Look below for the line containing "(** What a piece"; from there through the line containing "Lemma rel_fresh ro", both lines included, please set down each line exactly and nothing else.
#### Dataset excerpts ####
(* ===== verification/StateSpec.v ===== *)
(** * The contract of the [StateDB] interface

    The EVM relies on its state database only through the methods of [StateDB]
    ([core/vm/interface.go]).  [StateDBSpec] states what it relies on: the methods do not panic,
    a snapshot stays usable until the state is reverted past it, reverting restores the state
    seen at the snapshot, and a code hash belongs to the code reported for the same account.
    The theorems about the EVM are proved for any implementation of this class. *)

From S2P Require Import Prelude Bytes Uint256 Params Machine VM.

Section requests.
Context `{U : Uint256}.

(** The requests an implementation must always serve.  [SetCode], [CreateAccount],
    [CreateContract] and [RevertToSnapshot] have laws of their own; [Prepare] and [Finalise]
    delimit transactions and are not called by the EVM. *)
Definition req_ok {A} (r : sdbE A) : Prop :=
  match r with
  | SetCode _ _ | CreateAccount _ | CreateContract _
  | RevertToSnapshot _ | Prepare _ _ _ _ _ _ | Finalise _ => False
  | _ => True
  end.

(** The methods that only read. *)
Definition is_read {A} (r : sdbE A) : bool :=
  match r with
  | GetBalance _ | GetNonce _ | GetCodeHash _ | GetCode _ | GetCodeSize _ | GetRefund
  | GetCommittedState _ _ | GetState _ _ | GetStorageRoot _ | GetTransientState _ _
  | HasSelfDestructed _ | Exist _ | Empty _ | AddressInAccessList _ | SlotInAccessList _ _
  | Snapshot => true
  | _ => false
  end.

(** The methods that leave balances, nonces, codes, storage and logs alone. *)
Definition neutral {A} (r : sdbE A) : bool :=
  match r with
  | AddRefund _ | SubRefund _ | AddAddressToAccessList _ | AddSlotToAccessList _ _
  | AddPreimage _ _ => true
  | AddBalance _ amount | SubBalance _ amount => IsZero amount
  | _ => is_read r
  end.

(** [SubRefund] panics when the counter would go below zero. *)
Definition is_SubRefund {A} (r : sdbE A) : bool :=
  match r with SubRefund _ => true | _ => false end.
End requests.

(** Every snapshot that is live in [s] is live in [s'], and a fresh account stays fresh. *)
Definition keeps_with {S : Type} (reverts_to : Z -> S -> S -> Prop) (fresh : S -> Address -> Prop)
    (s s' : S) : Prop :=
  (forall id s0, reverts_to id s s0 -> reverts_to id s' s0) /\
  (forall a, fresh s a -> fresh s' a).

Class StateDBSpec `{U : Uint256} `{C : Crypto} (S : Type) `{DB : !StateDB S} := {
  (** the representation invariant of the implementation *)
  db_ok : S -> Prop;
  (** the code the state reports for an account *)
  codes : S -> Address -> bytes;
  (** the accounts that exist *)
  existing : S -> Address -> Prop;
  (** the accounts whose code may be replaced *)
  fresh : S -> Address -> Prop;
  (** equality of everything the interface can observe *)
  same_state : relation S;
  (** equality of balances, nonces, codes, storage, transient storage and logs *)
  same_world : relation S;
  (** [reverts_to id s s0]: [s0] is the state that was current when snapshot [id] was taken,
      and [s] can still be reverted to it *)
  reverts_to : Z -> S -> S -> Prop;

  same_state_equiv :: Equivalence same_state;
  same_world_equiv :: Equivalence same_world;
  same_state_world : forall s s', same_state s s' -> same_world s s';
  sdb_world : forall A (r : sdbE A) s a s',
    db_ok s -> neutral r = true -> sdb r s = Ret (a, s') -> same_world s s';
  sdb_step : forall A (r : sdbE A) s, db_ok s -> req_ok r ->
    match sdb r s with
    | Ret (_, s') => db_ok s' /\ keeps_with reverts_to fresh s s'
    | Fail e => e = PanicRefund /\ is_SubRefund r = true
    end;
  sdb_read : forall A (r : sdbE A) s a s',
    db_ok s -> is_read r = true -> sdb r s = Ret (a, s') ->
    same_state s s' /\ forall x, codes s' x = codes s x;
  sdb_snapshot : forall s id s', db_ok s -> sdb Snapshot s = Ret (id, s') -> reverts_to id s' s;
  sdb_revert : forall id s s0, db_ok s -> reverts_to id s s0 ->
    exists s', sdb (RevertToSnapshot id) s = Ret (tt, s') /\ db_ok s' /\ same_state s0 s' /\
      keeps_with reverts_to fresh s0 s';
  sdb_code : forall a s c s', db_ok s -> sdb (GetCode a) s = Ret (c, s') ->
    c = codes s a /\ data_ok c /\ fresh s' a;
  sdb_codehash : forall a s h s', db_ok s -> sdb (GetCodeHash a) s = Ret (h, s') ->
    (h = 0 \/ h = Keccak256 (codes s a)) /\ (h = 0 \/ h = EmptyCodeHash -> fresh s' a);
  sdb_refund : forall s r s', db_ok s -> sdb GetRefund s = Ret (r, s') -> is_u64 r /\ s' = s;
  sdb_exist : forall a s b s', db_ok s -> sdb (Exist a) s = Ret (b, s') ->
    existing s' a <-> b = true;
  sdb_createAccount : forall a s, db_ok s -> ~ existing s a ->
    exists s', sdb (CreateAccount a) s = Ret (tt, s') /\ db_ok s' /\
      keeps_with reverts_to fresh s s' /\ existing s' a /\ same_world s s';
  sdb_createContract : forall a s, db_ok s -> existing s a ->
    exists s', sdb (CreateContract a) s = Ret (tt, s') /\ db_ok s' /\
      keeps_with reverts_to fresh s s';
  sdb_prepare : forall rules sender coinbase dst precompiles list s, db_ok s ->
    IsEIP2929 rules && IsEIP4762 rules = false ->
    exists s', sdb (Prepare rules sender coinbase dst precompiles list) s = Ret (tt, s') /\ db_ok s';
  sdb_setCode : forall a code s, db_ok s -> fresh s a -> data_ok code ->
    exists prev s', sdb (SetCode a code) s = Ret (prev, s') /\ db_ok s' /\
      keeps_with reverts_to fresh s s';
}.

Section keeps.
Context `{U : Uint256} `{C : Crypto} {S : Type} `{DB : !StateDB S} `{SP : !StateDBSpec S}.

Definition keeps : relation S := keeps_with reverts_to fresh.

(** What a piece of code that runs with the read-only flag [ro] does to the state. *)
Definition rel (ro : bool) (s s' : S) : Prop :=
  keeps s s' /\ (ro = true -> same_world s s').

Lemma rel_refl ro s : rel ro s s.
Proof. by repeat split. Qed.
Lemma rel_trans ro s1 s2 s3 : rel ro s1 s2 -> rel ro s2 s3 -> rel ro s1 s3.
Proof. intros [[K1 F1] W1] [[K2 F2] W2]. split; [split; eauto|]. intros Hro. etrans; eauto. Qed.

#[global] Instance rel_preorder ro : PreOrder (rel ro).
Proof. split; [exact (rel_refl ro)|exact (rel_trans ro)]. Qed.

Lemma rel_live ro s s' id s0 : rel ro s s' -> reverts_to id s s0 -> reverts_to id s' s0.
Proof. intros [[H _] _]. apply H. Qed.
Lemma rel_fresh ro s s' a : rel ro s s' -> fresh s a -> fresh s' a.
Proof. intros [[_ H] _]. apply H. Qed.
Lemma rel_weaken (w ro : bool) s s' : (ro = true -> w = true) -> rel w s s' -> rel ro s s'.
Proof. intros H [? ?]. split; auto. Qed.
Lemma rel_same ro s s' : keeps s s' -> same_state s s' -> rel ro s s'.
Proof. intros ? ?. split; [done|]. intros _. by apply same_state_world. Qed.
End keeps.

(** ** Sessions

    What happens to a state between two points of an execution: admissible method calls, and
    scopes that take a snapshot, go on, and revert to it. *)
Section session.
Context `{U : Uint256} `{C : Crypto} {S : Type} `{DB : !StateDB S} `{SP : !StateDBSpec S}.

(** An account is created only if it does not exist, and code is set only on a fresh one;
    transaction boundaries are not crossed. *)
Definition admissible {A} (r : sdbE A) (s : S) : Prop :=
  match r with
  | SetCode a c => fresh s a /\ data_ok c
  | CreateAccount a => ~ existing s a
  | CreateContract a => existing s a
  | RevertToSnapshot _ | Prepare _ _ _ _ _ _ | Finalise _ => False
  | _ => True
  end.

Inductive session : S -> S -> Prop :=
  | session_done s : session s s
  | session_call A (r : sdbE A) a s s1 s2 :
      admissible r s -> sdb r s = Ret (a, s1) -> session s1 s2 -> session s s2
  | session_scope id s s1 s2 s3 s4 :
      sdb Snapshot s = Ret (id, s1) -> session s1 s2 ->
      sdb (RevertToSnapshot id) s2 = Ret (tt, s3) -> session s3 s4 -> session s s4.

Lemma admissible_step A (r : sdbE A) s : db_ok s -> admissible r s ->
  match sdb r s with
  | Ret (_, s') => db_ok s' /\ keeps s s'
  | Fail e => e = PanicRefund /\ is_SubRefund r = true
  end.
Proof.
  intros Hs Hr. destruct r; cbn in Hr; try done; try (apply sdb_step; done).
  - by destruct (sdb_createAccount a s Hs Hr) as (s' & -> & ? & ? & _).
  - by destruct (sdb_createContract a s Hs Hr) as (s' & -> & ? & ?).
  - destruct Hr as [Hf Hc]. by destruct (sdb_setCode a code s Hs Hf Hc) as (p & s' & -> & ? & ?).
Qed.

Lemma keeps_trans s1 s2 s3 : keeps s1 s2 -> keeps s2 s3 -> keeps s1 s3.
Proof. intros [K1 F1] [K2 F2]. split; eauto. Qed.

Lemma session_keeps s s' : session s s' -> db_ok s -> db_ok s' /\ keeps s s'.
Proof.
  induction 1 as [s|A r a s s1 s2 Hr E _ IH|id s s1 s2 s3 s4 Esn _ IH1 Erv _ IH2]; intros Hs.
  - by repeat split.
  - pose proof (admissible_step A r s Hs Hr) as H. rewrite E in H. destruct H as [Hs1 K1].
    destruct (IH Hs1) as [Hs2 K2]. split; [done|]. by eapply keeps_trans.
  - pose proof (sdb_step _ Snapshot s Hs I) as H. rewrite Esn in H. destruct H as [Hs1 _].
    destruct (IH1 Hs1) as [Hs2 [K12 _]].
    destruct (sdb_revert id s2 s Hs2) as (s3' & E & Hs3 & _ & K3).
    { apply K12. by apply sdb_snapshot. }
    rewrite E in Erv. injection Erv as ->. destruct (IH2 Hs3) as [Hs4 K4].
    split; [done|]. by eapply keeps_trans.
Qed.

(** A method other than [SubRefund] answers, and the session goes on. *)
Lemma session_next A (r : sdbE A) s (P : S -> Prop) :
  db_ok s -> admissible r s -> is_SubRefund r = false ->
  (forall s1, db_ok s1 -> exists s2, session s1 s2 /\ P s2) -> exists s2, session s s2 /\ P s2.
Proof.
  intros Hs Hr Hn Hk. pose proof (admissible_step A r s Hs Hr) as H.
  destruct (sdb r s) as [[a s1]|e] eqn:E; [|destruct H; congruence].
  destruct (Hk s1) as (s2 & H2 & HP); [apply H|]. exists s2. split; [|done].
  by eapply session_call.
Qed.
End session.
####
Expected answer:
(** What a piece of code that runs with the read-only flag [ro] does to the state. *)
Definition rel (ro : bool) (s s' : S) : Prop :=
  keeps s s' /\ (ro = true -> same_world s s').

Lemma rel_refl ro s : rel ro s s.
Proof. by repeat split. Qed.
Lemma rel_trans ro s1 s2 s3 : rel ro s1 s2 -> rel ro s2 s3 -> rel ro s1 s3.
Proof. intros [[K1 F1] W1] [[K2 F2] W2]. split; [split; eauto|]. intros Hro. etrans; eauto. Qed.

#[global] Instance rel_preorder ro : PreOrder (rel ro).
Proof. split; [exact (rel_refl ro)|exact (rel_trans ro)]. Qed.

Lemma rel_live ro s s' id s0 : rel ro s s' -> reverts_to id s s0 -> reverts_to id s' s0.
Proof. intros [[H _] _]. apply H. Qed.
Lemma rel_fresh ro s s' a : rel ro s s' -> fresh s a -> fresh s' a.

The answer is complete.